投稿日:2020年2月20日(木)
段々と暖かくなる気候。春の訪れを告げるものは花やウグイスの鳴き声だけではありませんね…今年は一段と花粉に鼻をやられています…。新型コロナウイルスの予防の為にもマスクはしっかりつけています、権禰宜の佐藤です。
さて、本日は伊勢神宮崇敬会発行の『みもすそ』93号(令和二年冬)より、特集「伊勢の伝統木工芸」を御紹介致します。
特集【伊勢の伝統木工芸】
豊かな自然と温暖な気候に恵まれた伊勢では、古くから神宮にゆかりある工芸品や民芸品が作られてきました。
とりわけ「木」を素材としたものが多く、宮大工が御造営の払い下げ材を使って始めたとされる伊勢一刀彫、朝熊山で採れる本黄楊を彫る伊勢根付、色鮮やかな伊勢玩具は、江戸時代から今日まで脈々と伝えられてきました。
今号では、伊勢近郊に工房を構える三名の職人をご紹介します。
〈宮大工の余技から生まれた大胆なノミ使いが魅力 伊勢一刀彫 太田結衣さん〉
のどかな里山を望む玉城町の一画。太田結衣さんの工房は、クスノキの芳香に包まれています。
伊勢に伝わる一刀彫は、神宮御造営に従事する宮大工が余技として端材で縁起物を刻んだのが起源と言われています。特徴は一度の刻みがそのまま仕上がり面になるような豪放で直線的な造形。神宮で頒布される「えと守」をはじめ、「神鶏」「代参犬」など神宮にちなむモチーフが好まれてきました。
太田さんが一刀彫の世界へ飛び込んだのは今から10年前。東京の美術大学の彫刻科を卒業後、岸川行輝氏に弟子入りしました。
「彫刻家として食べていける道を模索していた折に、神宮のえと守のことが頭に浮かびました。どこにも求人募集はなかったのですが、郷里の知人から師匠を紹介させて頂き、一年間工房に通わせて頂きました。」
伊勢一刀彫はクスが主材です。神宮えと守の場合は、神宮林から搬出された材を全国各地の職員さんたとがそれぞれの工房で彫ります。丸太を角材にひき、直方体に切ってから刻みの作業に移ります。太田さんは自作の型紙を木に当てて、削る際のガイドを書き写します。カッ、カッ、カッ……勢いのある刃音が工房に響きます。一刀彫は木目や刃痕を生かすのはみそ。
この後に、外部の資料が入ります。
Lemma attributes_referenced d :
  str_values d = true ->
  referenced (concat_strings (map spec_attribute d))
    (list_sum (map (fun kv => count_char ch_apos (fst kv)
                              + match snd kv with
                                | PyStr v => count_char ch_apos v
                                | _ => 0
                                end) d)).
Proof.
  induction d as [| [k v] d IH]; intros Hd; [split; reflexivity |].
  cbn in Hd. apply andb_prop in Hd as [Hv Hd].
  destruct v; try discriminate.
  cbn [concat_strings fold_right map list_sum fst snd].
  exact (referenced_app _ _ _ _ (spec_attribute_referenced k s) (IH Hd)).
Qed.

Lemma children_referenced l :
  forallb (fun c => is_str c || valid_tree c) l = true ->
  Forall (fun c => valid_tree c = true ->
                   referenced (spec_markup c) (content_apostrophes c)) l ->
  referenced (concat_strings (map spec_markup l))
             (list_sum (map content_apostrophes l)).
Proof.
  induction l as [| c l IHl]; intros Hl IH; [split; reflexivity |].
  cbn in Hl. apply andb_prop in Hl as [Hc Hl].
  inversion IH as [| ? ? IHc IHrest]; subst.
  cbn [concat_strings fold_right map list_sum].
  apply referenced_app; [| exact (IHl Hl IHrest)].
  destruct c; try discriminate.
  - apply referenced_escape_chars.
  - apply IHc. exact Hc.
Qed.

(** The markup of an Element Tree holds one [&#x27;] per apostrophe of its
    content. *)
Lemma spec_markup_referenced t :
  valid_tree t = true -> referenced (spec_markup t) (content_apostrophes t).
Proof.
  revert t. unfold valid_tree. apply tree_shape_ind.
  intros tag d l k Htag Hattrs _ Hl IH. fold valid_tree in Hl, IH.
  destruct tag as [| | | tag | | | |]; try discriminate.
  pose proof (attributes_referenced d Hattrs) as Hd.
  pose proof (children_referenced l Hl IH) as Hch.
  pose proof (referenced_escape_chars tag) as Htagref.
  assert (Hopen : referenced "<" 0) by (split; reflexivity).
  assert (Hclose : referenced ">" 0) by (split; reflexivity).
  assert (Hend : referenced "</" 0) by (split; reflexivity).
  cbn [spec_markup built content_apostrophes].
  eapply referenced_eq.
  - exact (referenced_app _ _ _ _ Hopen
             (referenced_app _ _ _ _ Htagref
                (referenced_app _ _ _ _ Hd
                   (referenced_app _ _ _ _ Hclose
                      (referenced_app _ _ _ _ Hch
                         (referenced_app _ _ _ _ Hend
                            (referenced_app _ _ _ _ Htagref Hclose))))))).
  - tally.
Qed.

(** C2 (escaping completeness): the markup of an Element Tree is its tags,
    attributes and children in their places with every character of a tag,
    an attribute key, an attribute value or a text child written by the
    table of references, in which [&] is [&amp;], [<] is [&lt;], [>] is
    [&gt;] and the double quote is [&quot;]; [escape] itself writes every
    text by that table.  So the markup holds two [<] and two [>] per element
    (those of its opening and closing tags) and two double quotes per
    attribute (those around its value), none that comes from the content;
    and it holds one ampersand per character [&], [<], [>], double quote or
    apostrophe of the content, each at the start of a character
    reference. *)
Theorem markup_has_no_raw_content t :
  valid_tree t = true ->
  exists out,
    _repr_html_ t = Ok out
    /\ count_char ch_lt out = 2 * count_nodes t
    /\ count_char ch_gt out = 2 * count_nodes t
    /\ count_char ch_quot out = 2 * count_attributes t
    /\ count_char ch_amp out = content_specials t
    /\ ampersands_escaped out = true
    /\ out = spec_markup t
    /\ (forall s, escape s = escape_chars s)
    /\ escape_char ch_amp = "&amp;"
    /\ escape_char ch_lt = "&lt;"
    /\ escape_char ch_gt = "&gt;"
    /\ escape_char ch_quot = "&quot;".
Proof.
  intros Ht.
  destruct (markup_accounted t Ht) as (out & Hout & Hl & Hg & Hq & Hm & _ & He).
  exists out. repeat (split; [assumption |]).
  split.
  - pose proof (markup_as_specified t Ht) as Hspec.
    rewrite Hout in Hspec. injection Hspec as ->. reflexivity.
  - split; [exact escape_charwise |].
    split; [| split; [| split]]; reflexivity.
Qed.

(** C10 (apostrophes): the markup of an Element Tree holds no apostrophe at
    all, and holds the reference [&#x27;] once for each apostrophe of its
    content (of a text child, an attribute value, an attribute key, and
    twice for one of the tag, written in the opening and the closing tag);
    [escape] writes [&#x27;] for each apostrophe of the text it is given. *)
Theorem markup_has_no_apostrophe t :
  valid_tree t = true ->
  (exists out,
      _repr_html_ t = Ok out
      /\ count_char ch_apos out = 0
      /\ count_occurrences apos_ref out = content_apostrophes t)
  /\ (forall s1 s2,
         escape (s1 ++ String ch_apos s2) = escape s1 ++ "&#x27;" ++ escape s2).
Proof.
  intros Ht. split.
  - destruct (markup_accounted t Ht) as (out & Hout & _ & _ & _ & _ & Ha & _).
    exists out. split; [exact Hout |]. split; [exact Ha |].
    pose proof (markup_as_specified t Ht) as Hspec.
    rewrite Hout in Hspec. injection Hspec as ->.
    apply (spec_markup_referenced t Ht).
  - intros s1 s2. rewrite escape_app, escape_cons. reflexivity.
Qed.

(** ** The structured form *)

Lemma to_dict_built tag attrs l k :
  to_dict (PyVDOM (built tag attrs l k))
  = (items <~ mapM_result to_dict_child l ;;
     Ok (PyDict ([("tagName", tag); ("attributes", attrs)]
                 ++ (if py_truthy k then [("key", k)] else [])
                 ++ [("children", PyList items)])%list)).
Proof. reflexivity. Qed.

Lemma to_dict_child_converted c item :
  to_dict_child c = Ok item <-> converted_child c item.
Proof.
  unfold converted_child, to_dict_child.
  destruct c; cbn [is_VDOM]; try tauto;
    split; intros H; inversion H; reflexivity.
Qed.

Lemma to_dict_children_total l :
  forallb (fun c => is_str c || constructed c) l = true ->
  Forall (fun c => constructed c = true -> exists d, to_dict c = Ok (PyDict d))
         l ->
  exists items, mapM_result to_dict_child l = Ok items
                /\ Forall2 converted_child l items.
Proof.
  intros Hl IH.
  destruct (mapM_result_total to_dict_child
              (fun c => (is_str c || constructed c = true)
                        /\ (constructed c = true ->
                            exists d, to_dict c = Ok (PyDict d))) l)
    as (items & Hitems & HF).
  - rewrite forallb_forall in Hl. rewrite Forall_forall in *.
    intros c Hc. split; auto.
  - intros c [Hc IHc]. destruct c; cbn in Hc; try discriminate; cbn; eauto.
    destruct (IHc Hc) as [d Hd]. eauto.
  - exists items. split; [exact Hitems |].
    eapply Forall2_impl; [| exact HF].
    intros c item. apply to_dict_child_converted.
Qed.

Lemma to_dict_constructed v :
  constructed v = true -> exists d, to_dict v = Ok (PyDict d).
Proof.
  revert v. unfold constructed. apply tree_shape_ind.
  intros tag d l k _ _ _ Hl IH.
  destruct (to_dict_children_total l Hl IH) as (items & Hitems & _).
  rewrite to_dict_built, Hitems. cbn. eauto.
Qed.

(** C6 (structured form), as the code has it: [to_dict] of a constructed
    tree is a mapping that always has ['tagName'], ['attributes'] (the
    attribute mapping, empty or not) and ['children'] (a list with one entry
    per child: an element converted by its own [to_dict], a text child
    unchanged); it has ['key'] exactly when the key is true in the sense of
    Python, that is present and not the empty string, and then with the key
    as its value. *)
Theorem to_dict_mapping tag attrs l k :
  constructed (PyVDOM (built tag (PyDict attrs) l k)) = true ->
  exists d items,
    to_dict (PyVDOM (built tag (PyDict attrs) l k)) = Ok (PyDict d)
    /\ dict_lookup "tagName" d = Some tag
    /\ dict_lookup "attributes" d = Some (PyDict attrs)
    /\ dict_lookup "children" d = Some (PyList items)
    /\ Forall2 converted_child l items
    /\ dict_mem "key" d = py_truthy k
    /\ (py_truthy k = true -> dict_lookup "key" d = Some k).
Proof.
  intros Hv.
  assert (Hl : forallb (fun c => is_str c || constructed c) l = true).
  { unfold constructed in Hv. cbn in Hv. exact Hv. }
  destruct (to_dict_children_total l Hl) as (items & Hitems & HF).
  { rewrite Forall_forall. intros c _. apply to_dict_constructed. }
  rewrite to_dict_built, Hitems. cbn [rbind].
  eexists. exists items. split; [reflexivity |].
  destruct (py_truthy k); cbn; repeat split; auto; discriminate.
Qed.

(** ** Freezing *)

Lemma frozen_setattr self attr value :
  is_frozen self = true ->
  __setattr__ self attr value
  = (self, Err (Raise AttributeError (Some immutable_msg))).
Proof. intros H. unfold __setattr__. rewrite H. reflexivity. Qed.

Lemma assign_ok_inv self attr value ws self' :
  assign self attr value = (ws, Ok self') ->
  is_frozen self = false /\ object_setattr self attr value = Ok self'
  /\ ws = [].
Proof.
  unfold assign, __setattr__.
  destruct (is_frozen self); [discriminate |].
  destruct (object_setattr self attr value); [| discriminate].
  intros H. inversion H. auto.
Qed.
大小さまざまなノミや彫刻刀を使って、全体は大胆に、顔や耳などは慎重に彫り勧めていきます。
「仕上げますね」
太田さんは小筆を手にすると、彫り上がったねずみに黒いアクリル絵具で目を入れ、続いて朱と金で彩色しました。神宮えと守は無彩色が基本ですが、縁起物として売られているものは少しお化粧するのだとか。
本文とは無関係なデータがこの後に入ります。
(** * Ecommerce-AI-Agent: the chat-turn pipeline of the backend

    A shallow embedding of [backend/validation.ts], [backend/database.ts],
    [backend/llm.ts] and the two route handlers of [backend/index.ts],
    followed by the properties of the pipeline.

    JavaScript strings are sequences of UTF-16 code units; the SQLite
    tables are lists of rows in rowid (insertion) order; the handlers run
    in a small state-and-exception monad over the store. *)

From Stdlib Require Import List ZArith NArith Bool String Ascii Lia.
From Stdlib Require Import Permutation Sorted.
Import ListNotations.

Local Open Scope Z_scope.

(** ** JavaScript strings and values *)

(** A string is its sequence of UTF-16 code units. *)
Definition jsstring : Type := list N.

Module Js.

(** An ASCII literal of the source. *)
Definition lit (s : string) : jsstring :=
  map N_of_ascii (list_ascii_of_string s).

(** [s.length] *)
Definition length (s : jsstring) : Z := Z.of_nat (List.length s).

(** WhiteSpace and LineTerminator code points, the ones
    [String.prototype.trim] strips. *)
Definition is_white (c : N) : bool :=
  existsb (N.eqb c)
    [9; 10; 11; 12; 13; 32; 160; 5760;
     8192; 8193; 8194; 8195; 8196; 8197; 8198; 8199; 8200; 8201; 8202;
     8232; 8233; 8239; 8287; 12288; 65279]%N.

Fixpoint trimStart (s : jsstring) : jsstring :=
  match s with
  | [] => []
  | c :: r => if is_white c then trimStart r else s
  end.

Fixpoint trimEnd (s : jsstring) : jsstring :=
  match s with
  | [] => []
  | c :: r =>
      match trimEnd r with
      | [] => if is_white c then [] else [c]
      | r' => c :: r'
      end
  end.

(** [s.trim()] *)
Definition trim (s : jsstring) : jsstring := trimEnd (trimStart s).

Fixpoint startsWith (s p : jsstring) : bool :=
  match p, s with
  | [], _ => true
  | _ :: _, [] => false
  | a :: p', b :: s' => N.eqb a b && startsWith s' p'
  end.

(** [s.includes(sub)] *)
Fixpoint includes (s sub : jsstring) : bool :=
  startsWith s sub
  || match s with
     | [] => false
     | _ :: r => includes r sub
     end.

Definition eqb (a b : jsstring) : bool :=
  if list_eq_dec N.eq_dec a b then true else false.

(** [a || b] where [a] is a string or undefined: the empty string and
    undefined are falsy. *)
Definition or (a : option jsstring) (b : jsstring) : jsstring :=
  match a with
  | Some (c :: r) => c :: r
  | _ => b
  end.

(** [a.slice(-n)] on an array. *)
Definition slice_last {A : Type} (n : nat) (a : list A) : list A :=
  skipn (List.length a - n) a.

(** The values a parsed JSON body can hold in one property. *)
Inductive value : Type :=
| Undefined
| Null
| Boolean (b : bool)
| Number (n : Z)
| String (s : jsstring)
| Composite.

End Js.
「神宮えと守は毎年、一流の彫刻家がデザインしたものを、各地の職人が年末に向けて彫っていきます。子供が生まれたこともあって、今年は神宮のえと守りは150体、全体では1800体に減らさせて頂きました。」
伊勢一刀彫はより多くの人に知ってもらいと、太田さんはオリジナルの商品も創作し、情報発信に努めています。近年、妹弟子と弟弟子が出来たことを嬉しそうに語ってくれた太田さん。伊勢一刀彫の伝統のたすきは、次世代にきちんと受け継がれていきそうです。